Новая мастерская. Мысль ударила, как током. Место, где можно творить без оглядки на Орден, без страха, что взрыв «Кривошипа» убьет очередного Молота. Место, где знак «Изгоя» может стать просто куском железа, а не клеймом. Элиас кивнул, сжав челюсти. Риск был чудовищным. Глубины не прощали ошибок. Но альтернатива – вечная жизнь в «Ржавом Болте» или под танковым столом Вари.

– Понял, капитан. Откроем двери.

Путь занял пять дней. Они покинули коптящий, грохочущий Лоренхейм на рассвете, когда первые паровозы только начинали свистеть на сортировочных станциях. Их транспортом стал «Скорпион» – бронированная громадина на широких, шарнирных электрических гусеницах, еще одно детище Элиаса, созданное из списанных узлов и его инженерной ярости.

«Скорпион» не ревел, как паровые машины. Он двигался почти бесшумно, лишь с тихим гудением мощных электромоторов и мягким шуршанием гусениц по грунту. Внутри пахло озоном, горячей смазкой и напряженной тишиной. Молот копошился у пулеметной турели, его протез лязгал металлом. «Тень» чистил кинжалы. «Снайпер» собирала свою винтовку с маниакальной точностью. Элиас сидел у пульта управления и сканеров, выведенных из «Регистратора» – мертвого цилиндра Ордена, который он сумел частично оживить для этой миссии. Экран мерцал зеленоватым светом, показывая пустые частотные спектры.

Ландшафт за бронированными иллюминаторами менялся стремительно и пугающе. Буйные пригородные леса сменились холмистыми фермерскими угодьями, затем – вырубками и заброшенными шахтами. Потом начались Пустоши. Сначала это были лишь участки выжженной земли, потом – сплошное море серо-бурой, потрескавшейся глины, усеянное остовами мертвых деревьев, похожих на гигантские кости. Воздух стал сухим, колючим, пахнущим пылью и пеплом. Небо, некогда затянутое дымом Лоренхейма, здесь было огромным и пустым, блекло-голубым куполом, под которым «Скорпион» казался жалким жуком.

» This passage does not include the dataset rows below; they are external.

(** * rainman2: the simulated cellular network and its reward function

    A shallow embedding of
    - [rainman2/lib/environment/cellular/dev/utils.py] (geometry, throughput,
      signal power, SLA),
    - [rainman2/lib/environment/cellular/dev/network.py] (class
      [StaticNetwork]),
    - the reward functions, the two caches and the average SLA of
      [rainman2/lib/environment/cellular/base.py].

    Conventions.  Python integers are [Z].  Grid coordinates are [Z] (UE
    coordinates come from [np.random.randint], AP coordinates are
    [(1 + 2*i) * scale]).  Python floats are idealised as real numbers
    ([R]); overflow, underflow and NaN are outside the model.  A Python
    exception is a value of [exn]; a function that can raise returns a
    [result].  Methods that mutate [self] are functions from the state to a
    result and the state reached, so the mutations done before an exception
    stay visible. *)

From Stdlib Require Import ZArith List Reals Lra Lia.
From stdpp Require Import base option list sorting gmap sets.

Local Open Scope Z_scope.

(** ** Python prelude *)

Inductive exn : Set :=
  | KeyError | TypeError | IndexError | ZeroDivisionError
  | AttributeError | UnboundLocalError | ValueError.

Inductive result (A : Type) : Type :=
  | Ok (a : A)
  | Raise (e : exn).
Arguments Ok {A} a.
Arguments Raise {A} e.

Definition rbind {A B} (r : result A) (k : A -> result B) : result B :=
  match r with
  | Ok a => k a
  | Raise e => Raise e
  end.

Notation "'let?' x ':=' r 'in' k" := (rbind r (fun x => k))
  (at level 10, x pattern, r at level 100, k at level 200,
   format "'[v' 'let?'  x  ':='  r  'in' '/' k ']'").

(** Truth value of a Python integer: [0] is false, the rest is true. *)
Definition truthy (n : Z) : bool := negb (n =? 0).

(** [l[i]] for a Python list or tuple: a negative index counts from the end,
    an index out of range raises [IndexError]. *)
Definition py_index {A} (l : list A) (i : Z) : result A :=
  let n := Z.of_nat (length l) in
  let j := if i <? 0 then i + n else i in
  if (j <? 0) || (n <=? j) then Raise IndexError
  else match l !! Z.to_nat j with
       | Some x => Ok x
       | None => Raise IndexError
       end.

(** ** base.py: the UE-based reward term *)

Module Env.

(** [reward_based_on_ue_state(self, action, old_sla, new_sla)].  The local
    variable [reward] is bound by the branches that assign it; reading it
    unbound (in the final [logger.debug] and [return]) raises
    [UnboundLocalError]. *)
Definition reward_based_on_ue_state (action old_sla new_sla : Z) : result Z :=
  let reward : option Z :=
    if action =? 1 then
      if negb (truthy old_sla) && negb (truthy new_sla) then Some (-2)
      else if negb (truthy old_sla) && truthy new_sla then Some 3
      else if truthy old_sla && negb (truthy new_sla) then Some (-4)
      else Some (-1)
    else
      if negb (truthy old_sla) && negb (truthy new_sla) then Some (-1)
      else if truthy old_sla && truthy new_sla then Some 1
      else None in
  match reward with
  | Some r => Ok r
  | None => Raise UnboundLocalError
  end.

(** The two fields of [NETWORK_STATE] that the AP-based reward reads. *)
Record NETWORK_STATE : Type :=
  { avg_video_sla : R; avg_web_sla : R }.

(** [reward_based_on_ap_state(self, action, old_state, new_state)]. *)
Definition reward_based_on_ap_state (action : Z)
    (old_state new_state : NETWORK_STATE) : R :=
  let old_v := avg_video_sla old_state in
  let new_v := avg_video_sla new_state in
  let old_w := avg_web_sla old_state in
  let new_w := avg_web_sla new_state in
  let reward := 0%R in
  if action =? 1 then
    let reward :=
      if Req_dec_T old_v 1 then
        if Req_dec_T old_v new_v then (reward - 0.5)%R
        else if Rlt_dec old_v new_v then (reward + 1)%R
        else if Rlt_dec new_v old_v then (reward - 1)%R
        else reward
      else
        if Req_dec_T old_v new_v then (reward - 1)%R
        else if Rlt_dec old_v new_v then (reward + 1)%R
        else if Rlt_dec new_v old_v then (reward - 1)%R
        else reward in
    let reward :=
      if Req_dec_T old_w 1 then
        if Req_dec_T old_w new_w then (reward - 0.25)%R
        else if Rlt_dec old_w new_w then (reward + 0.5)%R
        else if Rlt_dec new_w old_w then (reward - 0.5)%R
        else reward
      else
        if Req_dec_T old_w new_w then (reward - 0.5)%R
        else if Rlt_dec old_w new_w then (reward + 0.5)%R
        else if Rlt_dec new_w old_w then (reward - 0.5)%R
        else reward in
    reward
  else
    let reward := if Req_dec_T old_v 1 then (reward + 1)%R else reward in
    let reward := if Req_dec_T old_w 1 then (reward + 0.5)%R else reward in
    reward.

(** [get_reward(self, action, old_state, new_state, ue, ue_old_sla)], with
    [ue.sla] passed as [ue_new_sla].  The closing [logger.debug] evaluates
    [ACTIONS[action]], which raises [KeyError] for an action other than 0
    and 1. *)
Definition get_reward (action : Z) (old_state new_state : NETWORK_STATE)
    (ue_new_sla ue_old_sla : Z) : result R :=
  let? ue_reward := reward_based_on_ue_state action ue_old_sla ue_new_sla in
  let ap_reward := reward_based_on_ap_state action old_state new_state in
  if (action =? 0) || (action =? 1)
  then Ok (0 + IZR ue_reward + ap_reward)%R
  else Raise KeyError.

End Env.

(** ** utils.py: neighbour search on the grid *)

Module utils.

Definition loc : Type := Z * Z.

(** [get_interval(value, num_list)].  Python returns a tuple, or [None] when
    the [for] loop ends without a [return]. *)
Fixpoint get_interval_loop (value : Z) (num_list : list Z)
    (index : Z) (rest : list Z) : result (option (Z * Z)) :=
  match rest with
  | [] => Ok None
  | num :: rest' =>
      if value <=? num then
        let? a := py_index num_list (index - 1) in
        let? b := py_index num_list index in
        Ok (Some (a, b))
      else get_interval_loop value num_list (index + 1) rest'
  end.

Definition get_interval (value : Z) (num_list : list Z)
    : result (option (Z * Z)) :=
  let? first := py_index num_list 0 in
  if value <? first then Ok (Some (first, first)) else
  let? last := py_index num_list (-1) in
  if last <? value then Ok (Some (last, last)) else
  if value =? first then
    let? second := py_index num_list 1 in Ok (Some (first, second))
  else if value =? last then
    let? before := py_index num_list (-2) in Ok (Some (before, last))
  else get_interval_loop value num_list 0 num_list.

(** [list(set(l))]: the elements without repetition.  CPython lists them in
    hash order; the model lists them in the order of stdpp's [elements]. *)
Definition list_of_set (l : list loc) : list loc :=
  elements (list_to_set l : gset loc).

На третий день пути сканеры «Регистратора» запищали тревожно. Стрелка компаса завертелась, как угорелая. Воздух за иллюминаторами начал мерцать, словно над раскаленным металлом. Элиас почувствовал легкое покалывание на коже, знакомое по работе с нестабильными кварцами. Его собственные кристаллы в инструментах отозвались глухим нытьем.

– Аномалия, – пробурчал он, регулируя чувствительность сканера. – Геомагнитная буря? Или что-то другое…

– Просто Глубины, механик, – хрипло отозвался Молот, не отрывая глаз от прицела турели. – Здесь все не так. Земля помнит.

На пятый день, когда запасы воды и топлива для генератора «Скорпиона» начали вызывать опасения, руины возникли на горизонте. Сначала как смутная дымка, искаженная маревами. Потом проступили очертания. Это не были руины замка или города. Это был скелет исполинского, чудовищного зверя, вмурованный в камень веков.

Черные базальтовые колонны, гладкие и неестественно прямые, вздымались к небу, будто ребра колосса. Они были оплавлены в странных, несимметричных местах – не от огня, а словно от удара невообразимой силы, растопившей камень, как воск. Между ними зияли провалы, ведущие в непроглядную тьму. Весь комплекс излучал ощущение глубочайшей древности и чужеродной, леденящей логики. Ни орнаментов, ни статуй – только геометрия абсолюта и разрушения.

«Скорпион» замер в сотне метров от ближайшей колонны. Тишина, воцарившаяся после выключения двигателей, была оглушительной. Ни пения птиц, ни стрекота насекомых, ни даже шелеста ветра. Только абсолютная, давящая тишина. И… гул. Тихий, навязчивый, вибрирующий где-то на грани слышимости. Он исходил не из ушей, а словно из костей, из самого мозга. Гудение древней машины, уснувшей, но не умершей. Гудение, необъяснимое с точки зрения механики Лоренхейма.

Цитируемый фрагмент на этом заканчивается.